Every network engineer out there got to respect the CLI. We sometimes love them and sometimes hate them, but we all tend to master them. The glorious way of interacting with a network device, even in 2015. Some common properties of CLIs are –

  1. They are vendor, and sometimes even device, specific;
  2. They are not standardized; there is no standard for setting up the data or for displaying the text
  3. They don’t have a strict notion of versioning or guarantee backward compatibility;
  4. They can change between software releases;

All of the above make CLIs an acceptable solution up to a certain scale. With large-scale networks automation is a key part and usually mandatory. But giving the properties mentioned above, automating a network device configuration based on CLI commands isn’t a trivial task.

Today, you can see more and more vendors that support other protocols such as NETCONF or REST for interacting with their devices. The impression is that you suddenly have a proper API and a standard method to communicate with the devices. Reality is that with such protocols you do have a standard transport to interact with a device, but you still do not have an API, with each device/vendor still represents data differently as brilliantly described by Jason Edelman in this blog post.

We, as an industry, must agree on a standard way for representing the network data. No more vendor-specific implementations, but true, open, models. The last major try was with SNMP, the Simple Network Management Protocol, which is anything but simple. Most people just turn it off, or use it to capture (read: poll) very basic information from a device. Anything more complex than that, not to mention device configuration, requires installation of vendor specific MIBs – and we are back to the same problem.

Reflections on the networking industry, part 1: Welcome to vendor land

I have been involved with networking for quite some time now; I have had the opportunity to design, implement and operate different networks across different environments such as enterprise, data-center, and service provider – which inspired me to create this series of short blog posts exploring the computer networking industry. My view on the history, challenges, hype and reality, and most importantly – what’s next and how we can do better.

Part 1: Welcome to vendor land

Protocols and standards were always a key part of networking and were born out of necessity: we need different systems to be able to talk to each other.

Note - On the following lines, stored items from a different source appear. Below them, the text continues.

Class RegistryDBLaws (DB : Type) `{RegistryDB DB} := {
  db_wf : DB → Prop;
  Store_wf db k v : db_wf db → db_wf (Store k v db);
  (** "Empty address removes the entry", "the empty string if not found". *)
  Lookup_Store db k v k' :
    db_wf db → Lookup k' (Store k v db) = if decide (k = k') then v else Lookup k' db;
  (** "Foreach iterates over all DB entries", in some order. *)
  Foreach_iterates db :
    db_wf db → ∃ l, NoDup l.*1 ∧ (∀ k v, (k, v) ∈ l ↔ v ≠ "" ∧ Lookup k db = v) ∧
      ∀ S cb (s : S), Foreach S cb db s = iterate cb l s
}.

(** [GetRegistryEntries]: all entries as a map. *)
Definition GetRegistryEntries {DB} `{RegistryDB DB} (db : DB) : gmap string string :=
  Foreach (gmap string string) (λ key value entries, (<[key:=value]> entries, true)) db ∅.

(** ** memdb.go *)

Module memdb.
(** Go iterates over a map in an unspecified order: a parameter. *)
Record memRegistryDB := MkMemDB {
  db : gmap string string;
  order : gmap string string → list (string * string)
}.

Definition NewMemRegistryDB (order : gmap string string → list (string * string)) :
    memRegistryDB := MkMemDB ∅ order.

Definition mem_Store (controllerID address : string) (m : memRegistryDB) : memRegistryDB :=
  if decide (address = "")
  then MkMemDB (delete controllerID (db m)) (order m)
  else MkMemDB (<[controllerID:=address]> (db m)) (order m).

Definition mem_Lookup (controllerID : string) (m : memRegistryDB) : string :=
  default "" (db m !! controllerID).

Definition mem_Foreach (S : Type) (callback : string → string → S → S * bool)
    (m : memRegistryDB) (s : S) : S :=
  iterate callback (order m (db m)) s.
End memdb.

#[export] Instance memdb_RegistryDB : RegistryDB memdb.memRegistryDB := {
  Store := memdb.mem_Store; Lookup := memdb.mem_Lookup; Foreach := memdb.mem_Foreach
}.

Definition mem_wf (m : memdb.memRegistryDB) : Prop :=
  (∀ k, memdb.db m !! k ≠ Some "") ∧
  (∀ d, memdb.order m d ≡ₚ map_to_list d).

(** ** The caller of a request *)

Inductive AuthInfo := TLSInfo (VerifiedChains : chains) | NoTLSInfo.
(* ===== verification/TestLog.v ===== *)
(** * The logger for tests: pkg/log/testlog/testlog.go

    It prints everything through the log of a test, which is known by a number.
    Marking functions as helpers (t.Helper) only affects the source lines that the
    testing package shows and has no counterpart here. *)
From S2P Require Import Prelude GoStrings Strconv Errors Slices Level Log LogFacts.

Record testLogger := MkTestLogger { tl_fields : slice; t_ : nat }.

Definition new_ (t : nat) : testLogger := MkTestLogger nil_slice t.
Definition New (t : nat) : testLogger := new_ t.

(** The slice expression [buffer[0 : len(buffer)-1]]. *)
Definition stripLF (buffer : string) : string := String.substring 0 (String.length buffer - 1) buffer.

Section Tests.
Context {rt : GoRuntime} {L W : Type}.
Local Abbreviation LM := (LM L W).

Definition t_Log (t : nat) (text : string) : LM () := λ s,
  (MkLState (l_mem s) (l_written s) (l_tests s ++ [(t, text)]) (l_logger s) (l_std s) (l_world s), inl ()).

Definition t_FailNow : LM () := ends Goexit.

Definition Output (tl : testLogger) (threshold : Threshold) (args : list any) : LM () :=
  formatted (λ m, Print_ m threshold (tl_fields tl) args) ≫= λ line,
  t_Log (t_ tl) (stripLF line) ≫= λ _,
  if decide (threshold >= level.Fatal) then t_FailNow else mret ().

Definition Outputf (tl : testLogger) (threshold : Threshold) (format : string) (args : list any) : LM () :=
  formatted (λ m, Printf m threshold (tl_fields tl) format args) ≫= λ line,
  t_Log (t_ tl) (stripLF line) ≫= λ _,
  if decide (threshold >= level.Fatal) then t_FailNow else mret ().

Definition Outputw (tl : testLogger) (threshold : Threshold) (msg : string) (keysAndValues : list any) : LM () :=
  formatted (λ m, Printw m threshold (tl_fields tl) msg keysAndValues) ≫= λ line,
  t_Log (t_ tl) (stripLF line) ≫= λ _,
  if decide (threshold >= level.Fatal) then t_FailNow else mret ().

Definition With (tl : testLogger) (keysAndValues : list any) : LM testLogger :=
  let tl2 := new_ (t_ tl) in
  cloned (tl_fields tl) keysAndValues ≫= λ f, mret (MkTestLogger f (t_ tl2)).

Definition Debug (tl : testLogger) (args : list any) := Output tl level.Debug args.
Definition Debugf (tl : testLogger) (format : string) (args : list any) := Outputf tl level.Debug format args.
Definition Debugw (tl : testLogger) (msg : string) (keysAndValues : list any) := Outputw tl level.Debug msg keysAndValues.
Definition Info (tl : testLogger) (args : list any) := Output tl level.Info args.
Definition Infof (tl : testLogger) (format : string) (args : list any) := Outputf tl level.Info format args.
Definition Infow (tl : testLogger) (msg : string) (keysAndValues : list any) := Outputw tl level.Info msg keysAndValues.
Definition Warn (tl : testLogger) (args : list any) := Output tl level.Warn args.
Definition Warnf (tl : testLogger) (format : string) (args : list any) := Outputf tl level.Warn format args.
Definition Warnw (tl : testLogger) (msg : string) (keysAndValues : list any) := Outputw tl level.Warn msg keysAndValues.
Definition Error_ (tl : testLogger) (args : list any) := Output tl level.Error args.
Definition Errorf_ (tl : testLogger) (format : string) (args : list any) := Outputf tl level.Error format args.
Definition Errorw (tl : testLogger) (msg : string) (keysAndValues : list any) := Outputw tl level.Error msg keysAndValues.
Definition Fatal (tl : testLogger) (args : list any) := Output tl level.Fatal args.
Definition Fatalf (tl : testLogger) (format : string) (args : list any) := Outputf tl level.Fatal format args.
Definition Fatalw (tl : testLogger) (msg : string) (keysAndValues : list any) := Outputw tl level.Fatal msg keysAndValues.
Definition Panic_ (tl : testLogger) (args : list any) := Output tl level.Panic args.
Definition Panicf (tl : testLogger) (format : string) (args : list any) := Outputf tl level.Panic format args.
Definition Panicw (tl : testLogger) (msg : string) (keysAndValues : list any) := Outputw tl level.Panic msg keysAndValues.

#[global] Instance testLogger_Logger : Logger L W testLogger := {|
  Logger_Debug := Debug; Logger_Debugf := Debugf; Logger_Debugw := Debugw;
  Logger_Info := Info; Logger_Infof := Infof; Logger_Infow := Infow;
  Logger_Warn := Warn; Logger_Warnf := Warnf; Logger_Warnw := Warnw;
  Logger_Error := Error_; Logger_Errorf := Errorf_; Logger_Errorw := Errorw;
  Logger_Fatal := Fatal; Logger_Fatalf := Fatalf; Logger_Fatalw := Fatalw;
  Logger_Panic := Panic_; Logger_Panicf := Panicf; Logger_Panicw := Panicw;
  Logger_Output := Output; Logger_Outputf := Outputf; Logger_Outputw := Outputw;
  Logger_With := With
|}.

#[global] Instance testLogger_laws : LoggerLaws testLogger.
Proof. by constructor. Qed.

(** *** The global logger during a test *)

(** The dynamic type of the argument. *)
Inductive out_arg := OutTest (t : nat) | OutWriter (writer : nat) | OutOther.

(** [simple] and [test] are the conversions to the interface type; the result is
    the function that restores the previous logger. *)
Definition SetGlobal (simple : simpleLogger → L) (test : testLogger → L) (out : out_arg) : LM (LM ()) :=
  L_ ≫= λ old,
  (match out with
   | OutTest t => mret (test (New t))
   | OutWriter writer => mret (simple (NewSimpleLogger (MkSimpleConfig level.Min writer)))
   | OutOther => ends (Panicking "unsupported output type")
   end) ≫= λ new,
  Set_ new ≫= λ _, mret (Set_ old).

Lemma stripLF_line s : stripLF (s +:+ String "010" "") = s.
Proof.
  unfold stripLF. rewrite str_length_app. simpl.
  replace (String.length s + 1 - 1)%nat with (String.length s) by lia.
  induction s as [|c s IH]; simpl; [done|]. by rewrite IH.
Qed.

(** The text that a test shows is the line of the simple logger without its line
    break, whatever the severity. *)
Lemma test_Outputw_run tl threshold msg kvs level (s : lstate L W) :
  valid (l_mem s) (tl_fields tl) → Threshold_String threshold = Ok level →
  ∃ text, render level (elems (l_mem s) (tl_fields tl) ++ pairs kvs) msg = text +:+ String "010" "" ∧
  Outputw tl threshold msg kvs s =
  (MkLState (Clone (l_mem s) (tl_fields tl) kvs).1 (l_written s) (l_tests s ++ [(t_ tl, text)])
     (l_logger s) (l_std s) (l_world s),
   if decide (threshold >= level.Fatal) then inr Goexit else inl ()).
Proof.
  intros Hv Hl. eexists. split; [done|]. unfold Outputw, mbind, LM_bind, formatted.
  rewrite (Printw_render _ _ _ _ _ level Hv Hl). simpl.
  unfold render, assemble. rewrite stripLF_line. by case_decide.
Qed.

(** [defer testlog.SetGlobal(t)()]: the function that is returned puts the logger
    back that was installed before, whatever happened in between. *)
Lemma SetGlobal_restores simple test out (s s1 s2 : lstate L W) restore :
  SetGlobal simple test out s = (s1, inl restore) →
  l_logger (restore s2).1 = l_logger s.
Proof. intros Hrun. destruct out; cbn in Hrun; (discriminate Hrun || by injection Hrun as <- <-). Qed.
End Tests.
(* ===== verification/LogWriter.v ===== *)
(** * Lines of output as log messages: pkg/oim-common/logging.go

    [LogWriter] returns the writing end of a pipe; a goroutine scans the reading
    end for lines and logs each of them.  The pipe (io.Pipe) hands the bytes of one
    call of Write over to one or more calls of Read; Write returns when all of them
    were read.  The scanner (bufio.Scanner with ScanLines) collects bytes until it
    has a line; it gives up when its buffer is full without one.  Client and
    goroutine are interleaved by [lw_step].

    [LogWriter_complete]: with lines that fit into the buffer every call returns,
    and after Close exactly the lines that were written have been logged, however
    the bytes were split.  [LogWriter_blocks]: a line that does not fit blocks
    Write forever. *)
From S2P Require Import Prelude GoStrings Strconv Errors Slices Level Log LogFacts.

(** ** Lines *)

Abbreviation newline := ("010"%char) (only parsing).

Fixpoint cut_line (s : string) : option (string * string) :=
  match s with
  | EmptyString => None
  | String c s' =>
      if decide (c = newline) then Some ("", s')
      else match cut_line s' with
           | Some (line, rest) => Some (String c line, rest)
           | None => None
           end
  end.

Modern networking suite is built around Ethernet and TCP/IP stack, including TCP, UDP, and ICMP – all riding on top of IPv4 or IPv6. There is a general consensus that Ethernet and TCP/IP won the race against the other alternatives. This is great, right? Well, the problem is not with Ethernet or the TCP/IP stack, but with their “ecosystem”: a long list of complementary technologies and protocols.

Getting the industry to agree on the base layer 2, layer 3 and layer 4 protocols and their header format was indeed a big thing, but we kind of stopped there. Say you have got a standard-based Ethernet link. How would you bring it up and negotiate its speed? And what about monitoring, loop prevention, or neighbor discovery? Except for the very basic, common denominator functionality, vendors came out with their own set of proprietary protocols for solving these issues. Just from the top of my mind: ISL, VTP, DTP, UDLD, PAgP, CDP, and PVST are all examples of the “Ethernet ecosystem” from one (!) vendor.

True, you can find standard alternatives for the mentioned protocols today. Vendors are embracing open standards and tend to replace their proprietary implementation with a standard one if available. But why not to start with the standard one to begin with?

If you think that these are just historical examples from a different era, think again. Even in the 2010s decade, more and more protocols are being developed and/or adopted by single vendors only. I usually like to point out MC-LAG as an example of a fairly recent and very common architecture with no standard-based implementation. This feature alone can lead you to choose one vendor (or even one specific hardware model from one vendor) across your entire network, resulting in a perfect vendor lock-in.